Truancy-busting measures including telephoning the parents of absent pupils have helped an Oxford school win a national prize, writes Madeleine Pennell.
Schools minister Jacqui Smith was today congratulating St Augustine of Canterbury Upper School at Iffley Turn, at a ceremony in London.
It is one of 50 schools to win Truancy Buster Awards from the Department For Education for being the best to improve truancy rates over the past three years. Each school will receive £8,000, with the top three getting a £10,000 prize.
St Augustine's, the joint Anglican and Catholic school, has cut its truancy levels from 6.3 days per pupil in 1997 to 1998, to 0.7 days last year.
The Children's Society ran a project with the school, and a special worker was taken on to call the parents of absent students to check why they were not at school and to make home visits.

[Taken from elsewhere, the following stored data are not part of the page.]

Lemma obj_picked_after_read (self : TurtleSentTwo.PostOffice) user n box :
  TurtleSentTwo.wf self →
  TurtleSentTwo.boxes self !! user = Some box →
  TurtleSentTwo.deref (TurtleSentTwo.read_inbox user n self).2
    (TurtleSentTwo.selected self box n)
  = TurtleSentTwo.Message.set_read true
    <$> TurtleSentTwo.deref self (TurtleSentTwo.selected self box n).
Proof.
  intros Hwf Hb. rewrite (obj_read_inbox_eq _ _ _ _ Hb).
  destruct Hwf as (_ & Hwf). unfold TurtleSentTwo.deref.
  cbn [snd TurtleSentTwo.heap]. rewrite <- list_fmap_compose.
  apply (picked_after_mark (TurtleSentTwo.Message.set_read true)); [done|].
  intros l [Hl _]%obj_selected_box. by eapply (wf_alloc _ _ _ _ Hwf).
Qed.

(** What [read_inbox] of [turtle_sent_two.py] gives back: the details of
    the picked messages, each with its flag set. *)
Lemma obj_read_inbox_result (self : TurtleSentTwo.PostOffice) user n box :
  TurtleSentTwo.wf self →
  TurtleSentTwo.boxes self !! user = Some box →
  (TurtleSentTwo.read_inbox user n self).1
  = Return ((λ m, TurtleSentTwo.Message.get_details
                    (TurtleSentTwo.Message.set_read true m))
            <$> TurtleSentTwo.deref self (TurtleSentTwo.selected self box n)).
Proof.
  intros Hwf Hb. pose proof (obj_picked_after_read _ _ n _ Hwf Hb) as Hp.
  rewrite (obj_read_inbox_eq _ _ _ _ Hb) in Hp |- *. cbn [fst snd] in *.
  f_equal.
  etransitivity;
    [|by rewrite (list_fmap_compose (TurtleSentTwo.Message.set_read true)
                    TurtleSentTwo.Message.get_details), <- Hp].
  unfold TurtleSentTwo.deref. by rewrite <- list_fmap_compose.
Qed.

Lemma dict_reachable_run cs (self : TurtleSent.PostOffice) :
  TurtleSent.reachable self → TurtleSent.reachable (TurtleSent.run cs self).2.
Proof.
  revert self. induction cs as [|c cs IH]; intros self Hr; [done|].
  rewrite dict_run_cons. cbn [snd]. by apply IH, TurtleSent.reachable_step.
Qed.

Lemma obj_reachable_run cs (self : TurtleSentTwo.PostOffice) :
  TurtleSentTwo.reachable self →
  TurtleSentTwo.reachable (TurtleSentTwo.run cs self).2.
Proof.
  revert self. induction cs as [|c cs IH]; intros self Hr; [done|].
  rewrite obj_run_cons. cbn [snd]. by apply IH, TurtleSentTwo.reachable_step.
Qed.

(** C2: [read_inbox] of a registered user, in a state that calls of the
    methods can lead to.  Every message it picks is a message of the stored
    inbox and has its flag set afterwards.  In [turtle_sent.py] the result
    is the list of the picked dicts themselves, which now read as before
    except that ['read'] is [True]; in [turtle_sent_two.py] it is the list
    of their details, built after the flags were set, so each says
    [Read: True].  When the call picked every unread message ([n <= 0]
    always does), the same call again gives the empty list and changes
    nothing. *)
Theorem read_inbox_destructive
    (s1 : TurtleSent.PostOffice) (s2 : TurtleSentTwo.PostOffice)
    (user : string) (n : Z) (box1 box2 : list loc) :
  TurtleSent.reachable s1 →
  TurtleSentTwo.reachable s2 →
  TurtleSent.boxes s1 !! user = Some box1 →
  TurtleSentTwo.boxes s2 !! user = Some box2 →
  let sel1 := TurtleSent.selected s1 box1 n in
  let s1' := (TurtleSent.read_inbox user n s1).2 in
  let sel2 := TurtleSentTwo.selected s2 box2 n in
  let s2' := (TurtleSentTwo.read_inbox user n s2).2 in
  ((TurtleSent.read_inbox user n s1).1 = Return sel1 ∧
   TurtleSent.boxes s1' !! user = Some box1 ∧
   (∀ l, l ∈ sel1 →
         l ∈ box1 ∧ TurtleSent.msg_read (TurtleSent.heap s1' !!! l) = true) ∧
   TurtleSent.deref s1' sel1
   = TurtleSent.setitem_read true <$> TurtleSent.deref s1 sel1 ∧
   (n ≤ 0 → sel1 = TurtleSent.unread s1 box1) ∧
   (sel1 = TurtleSent.unread s1 box1 →
    TurtleSent.read_inbox user n s1' = (Return [], s1'))) ∧
  ((TurtleSentTwo.read_inbox user n s2).1
   = Return ((λ m, TurtleSentTwo.Message.get_details
                     (TurtleSentTwo.Message.set_read true m))
             <$> TurtleSentTwo.deref s2 sel2) ∧
   TurtleSentTwo.boxes s2' !! user = Some box2 ∧
   (∀ l, l ∈ sel2 →
         l ∈ box2 ∧
         TurtleSentTwo.Message.message_read (TurtleSentTwo.heap s2' !!! l) = true) ∧
   (n ≤ 0 → sel2 = TurtleSentTwo.unread s2 box2) ∧
   (sel2 = TurtleSentTwo.unread s2 box2 →
    TurtleSentTwo.read_inbox user n s2' = (Return [], s2'))).
Proof.
  intros Hr1%dict_reachable_wf Hr2%obj_reachable_wf Hb1 Hb2 sel1 s1' sel2 s2'.
  split.
  - assert (Hb1' : TurtleSent.boxes s1' !! user = Some box1).
    { unfold s1'. by rewrite dict_read_boxes. }
    pose proof (dict_picked_after_read _ _ n _ Hr1 Hb1) as Hp.
    split_and!; try done.
    + by rewrite (dict_read_inbox_eq _ _ _ _ Hr1 Hb1).
    + intros l Hl. split; [by apply dict_selected_box in Hl as [? _]|].
      apply list_elem_of_lookup in Hl as [i Hi].
      apply (f_equal (λ ms, TurtleSent.msg_read <$> ms !! i)) in Hp.
      unfold TurtleSent.deref in Hp. fold sel1 s1' in Hp.
      rewrite !list_lookup_fmap, Hi in Hp. simpl in Hp. congruence.
    + intros Hn. unfold sel1, TurtleSent.selected, limit.
      by rewrite bool_decide_eq_false_2 by lia.
    + intros Hall. apply (dict_read_nothing _ _ _ box1); [|done|].
      * by apply dict_wf_read.
      * unfold s1'. rewrite (dict_unread_after_read _ _ _ _ Hr1 Hb1).
        fold sel1. rewrite <- Hall. apply filter_none. intros l Hl Hn. by apply Hn.
  - assert (Hb2' : TurtleSentTwo.boxes s2' !! user = Some box2).
    { unfold s2'. by rewrite obj_read_boxes. }
    pose proof (obj_picked_after_read _ _ n _ Hr2 Hb2) as Hp.
    split_and!; try done.
    + by apply obj_read_inbox_result.
    + intros l Hl. split; [by apply obj_selected_box in Hl as [? _]|].
      apply list_elem_of_lookup in Hl as [i Hi].
      apply (f_equal (λ ms, TurtleSentTwo.Message.message_read <$> ms !! i)) in Hp.
      unfold TurtleSentTwo.deref in Hp. fold sel2 s2' in Hp.
      rewrite !list_lookup_fmap, Hi in Hp. simpl in Hp. congruence.
    + intros Hn. unfold sel2, TurtleSentTwo.selected, limit.
      by rewrite bool_decide_eq_false_2 by lia.
    + intros Hall. apply (obj_read_nothing _ _ _ box2); [done|].
      unfold s2'. rewrite (obj_unread_after_read _ _ _ _ Hr2 Hb2).
      fold sel2. rewrite <- Hall. apply filter_none. intros l Hl Hn. by apply Hn.
Qed.

Lemma read_inbox_destructive_witness :
  let s1 := (TurtleSent.run show_example_sends (TurtleSent.__init__ users).2).2 in
  let s2 := (TurtleSentTwo.run show_example_sends (TurtleSentTwo.__init__ users).2).2 in
  let s1' := (TurtleSent.read_inbox "Newman" 0 s1).2 in
  let s2' := (TurtleSentTwo.read_inbox "Newman" 0 s2).2 in
  (TurtleSent.reachable s1 ∧ TurtleSentTwo.reachable s2 ∧
   TurtleSent.boxes s1 !! "Newman" = Some [1; 2; 3]%positive ∧
   TurtleSentTwo.boxes s2 !! "Newman" = Some [1; 2; 3]%positive) ∧
  ((TurtleSent.read_inbox "Newman" 0 s1).1 = Return [1; 2; 3]%positive ∧
   TurtleSent.deref s1' [1; 2; 3]%positive
   = [ TurtleSent.mk_details 1 "Hello, Newman." "Mr. Peanutbutter" true;
       TurtleSent.mk_details 2 "Hello world, Newman." "Mr. Peanutbutter" true;
       TurtleSent.mk_details 3 "Good bye, Newman." "Mr. Peanutbutter" true ] ∧
   TurtleSent.read_inbox "Newman" 0 s1' = (Return [], s1')) ∧
  ((TurtleSentTwo.read_inbox "Newman" 0 s2).1
   = Return
       [ {[ "Id: 1, Body: Hello, Newman., Sender: Mr. Peanutbutter, Read: True" ]};
         {[ "Id: 2, Body: Hello world, Newman., Sender: Mr. Peanutbutter, Read: True" ]};
         {[ "Id: 3, Body: Good bye, Newman., Sender: Mr. Peanutbutter, Read: True" ]} ] ∧
   TurtleSentTwo.read_inbox "Newman" 0 s2' = (Return [], s2')).
Proof.
  intros s1 s2 s1' s2'.
  assert (Hr1 : TurtleSent.reachable s1)
    by apply dict_reachable_run, TurtleSent.reachable_init.
  assert (Hr2 : TurtleSentTwo.reachable s2)
    by apply obj_reachable_run, TurtleSentTwo.reachable_init.
  assert (Hb1 : TurtleSent.boxes s1 !! "Newman" = Some [1; 2; 3]%positive)
    by (vm_compute; reflexivity).
  assert (Hb2 : TurtleSentTwo.boxes s2 !! "Newman" = Some [1; 2; 3]%positive)
    by (vm_compute; reflexivity).
  split; [by split_and!|].
  pose proof (read_inbox_destructive s1 s2 "Newman" 0 _ _ Hr1 Hr2 Hb1 Hb2)
    as [(Ha & _ & _ & Hd & Hall & Hagain) (Hres & _ & _ & Hall2 & Hagain2)].
  split.
  - split_and!.
    + rewrite Ha. reflexivity.
    + etransitivity; [exact Hd|]. reflexivity.
    + apply Hagain, Hall. lia.
  - split.
    + rewrite Hres. reflexivity.
    + apply Hagain2, Hall2. lia.
Defined.

Lemma unpicked {A : Type} `{EqDecision A} (n : Z) (u : list A) :
  NoDup u →
  filter (λ l, l ∉ limit n u) u
  = if bool_decide (n > 0) then drop (Z.to_nat n) u else [].
Proof.
  intros Hnd. unfold limit, slice_to. case_bool_decide.
  - by apply filter_not_in_take.
  - apply filter_none. intros l Hl Hn. by apply Hn.
Qed.

Lemma dict_unread_NoDup (self : TurtleSent.PostOffice) user box :
  TurtleSent.wf self →
  TurtleSent.boxes self !! user = Some box →
  NoDup (TurtleSent.unread self box).
Proof.
  intros (_ & _ & Hwf) Hb. apply NoDup_filter. by eapply (wf_nodup _ _ _ _ Hwf).
Qed.

Lemma obj_unread_NoDup (self : TurtleSentTwo.PostOffice) user box :
  TurtleSentTwo.wf self →
  TurtleSentTwo.boxes self !! user = Some box →
  NoDup (TurtleSentTwo.unread self box).
Proof.
  intros (_ & Hwf) Hb. apply NoDup_filter. by eapply (wf_nodup _ _ _ _ Hwf).
Qed.

Lemma dict_read_heap (self : TurtleSent.PostOffice) user n box l m :
  TurtleSent.wf self →
  TurtleSent.boxes self !! user = Some box →
  TurtleSent.heap self !! l = Some m →
  TurtleSent.heap (TurtleSent.read_inbox user n self).2 !! l
  = Some (if decide (l ∈ TurtleSent.selected self box n)
          then TurtleSent.setitem_read true m else m).
Proof.
  intros Hwf Hb Hl. rewrite (dict_read_inbox_eq _ _ _ _ Hwf Hb).
  cbn [snd TurtleSent.heap]. rewrite dict_mark_read_lookup, Hl.
  simpl. by case_decide.
Qed.

Lemma obj_read_heap (self : TurtleSentTwo.PostOffice) user n box l m :
  TurtleSentTwo.boxes self !! user = Some box →
  TurtleSentTwo.heap self !! l = Some m →
  TurtleSentTwo.heap (TurtleSentTwo.read_inbox user n self).2 !! l
  = Some (if decide (l ∈ TurtleSentTwo.selected self box n)
          then TurtleSentTwo.Message.set_read true m else m).
Proof.
  intros Hb Hl. rewrite (obj_read_inbox_eq _ _ _ _ Hb).
  cbn [snd TurtleSentTwo.heap]. rewrite obj_mark_read_lookup, Hl.
  simpl. by case_decide.
Qed.

(** The inbox after [read_inbox], seen with every flag set, is the inbox
    before seen the same way: nothing but flags has changed. *)
Lemma obj_read_deref_flagged (self : TurtleSentTwo.PostOffice) user n box ls :
  TurtleSentTwo.wf self →
  TurtleSentTwo.boxes self !! user = Some box →
  (∀ l, l ∈ ls → l ∈ box) →
  TurtleSentTwo.Message.set_read true
  <$> TurtleSentTwo.deref (TurtleSentTwo.read_inbox user n self).2 ls
  = TurtleSentTwo.Message.set_read true <$> TurtleSentTwo.deref self ls.
Proof.
  intros Hwf Hb Hls. unfold TurtleSentTwo.deref. rewrite <- !list_fmap_compose.
  apply list_fmap_ext. intros i l Hl%list_elem_of_lookup_2. simpl.
  destruct Hwf as (_ & Hwf).
  destruct (wf_alloc _ _ _ _ Hwf _ _ _ Hb (Hls l Hl)) as [m Hm].
  rewrite (lookup_total_correct _ _ _ (obj_read_heap _ _ n _ _ _ Hb Hm)).
  rewrite (lookup_total_correct _ _ _ Hm). by case_decide.
Qed.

A telephone hotline was also installed for the parents of absent children to call.
Children who achieved 100 per cent attendance, or who radically improved their attendance, were given book tokens and certificates.

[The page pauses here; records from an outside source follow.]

(** C7. When the index path of the key is used up in the descent without
    a place for the entry, [set] returns [kMaxDepth]; and whenever [set]
    returns [kMaxDepth] no slot was created and no leaf was split: the
    trie is the one before the call, in which items on the path of the
    descent may have been loaded from their CIDs, so that every [get]
    returns what it returned before, and a trie that was fully loaded is
    exactly the same. *)
Theorem set_max_depth_leaves_trie h key value :
  (exhausted_path h key →
   (set sha256 getCbor h key value).2 = Err kMaxDepth)
  ∧ ((set sha256 getCbor h key value).2 = Err kMaxDepth →
     let h' := (set sha256 getCbor h key value).1 in
     bit_width_ h' = bit_width_ h
     ∧ loads_to (root_ h) (root_ h')
     ∧ (∀ k, (get sha256 getCbor h' k).2 = (get sha256 getCbor h k).2)
     ∧ (loaded (root_ h) = true → h' = h)).
Proof.
  split.
  { intros (node & indices & Hload & Hidx & Hex). unfold set, on_root.
    rewrite Hload, Hidx.
    pose proof (set_node_exhausted _ _ _ Hex (length indices) (bit_width_ h)
                  value ltac:(lia)) as H.
    by destruct (set_node _ _ _ _ _ _ _ _). }
  intros Herr. cbn zeta.
  assert (Hroot : bit_width_ (set sha256 getCbor h key value).1 = bit_width_ h
                  ∧ loads_to (root_ h) (root_ (set sha256 getCbor h key value).1)).
  { revert Herr. unfold set, on_root.
    destruct (loadItem getCbor (root_ h)) as [root1 [[]|e]] eqn:Hload;
      [|destruct root1; cbn; intros _; split; [done|constructor..]].
    destruct root1 as [c|node|leaf];
      try (cbn; intros _; split; [done|by eapply loadItem_loads]).
    destruct (keyToIndices sha256 (bit_width_ h) key (-1)) as [indices|];
      [|done].
    destruct (set_node _ _ _ _ _ _ _ _) as [node' r] eqn:Hset. cbn.
    intros ->. split; [done|]. eapply loadItem_ptr; [done|].
    by eapply set_node_error. }
  destruct Hroot as [Hbw Hloads]. split; [done|]. split; [done|]. split.
  - intros k. destruct (set sha256 getCbor h key value).1 as [r' b'].
    destruct h as [r b]. cbn in Hbw, Hloads. subst b'. by apply get_loads.
  - intros Hl. apply (loads_to_loaded _ _ Hloads) in Hl.
    destruct (set sha256 getCbor h key value).1 as [r b], h as [r0 b0].
    cbn in *. by subst.
Qed.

Headteacher Elisabeth Gilpin said: "We put our success down to our Christian ethos and to various practical strategies such as having a "rapid response" worker who does home visits to students who are not at school, phone calls home, a reintegration programme to support students coming back to school after a period of time off and a varied curriculum in Year 10 and 11. We aim to help each student realise the value of education."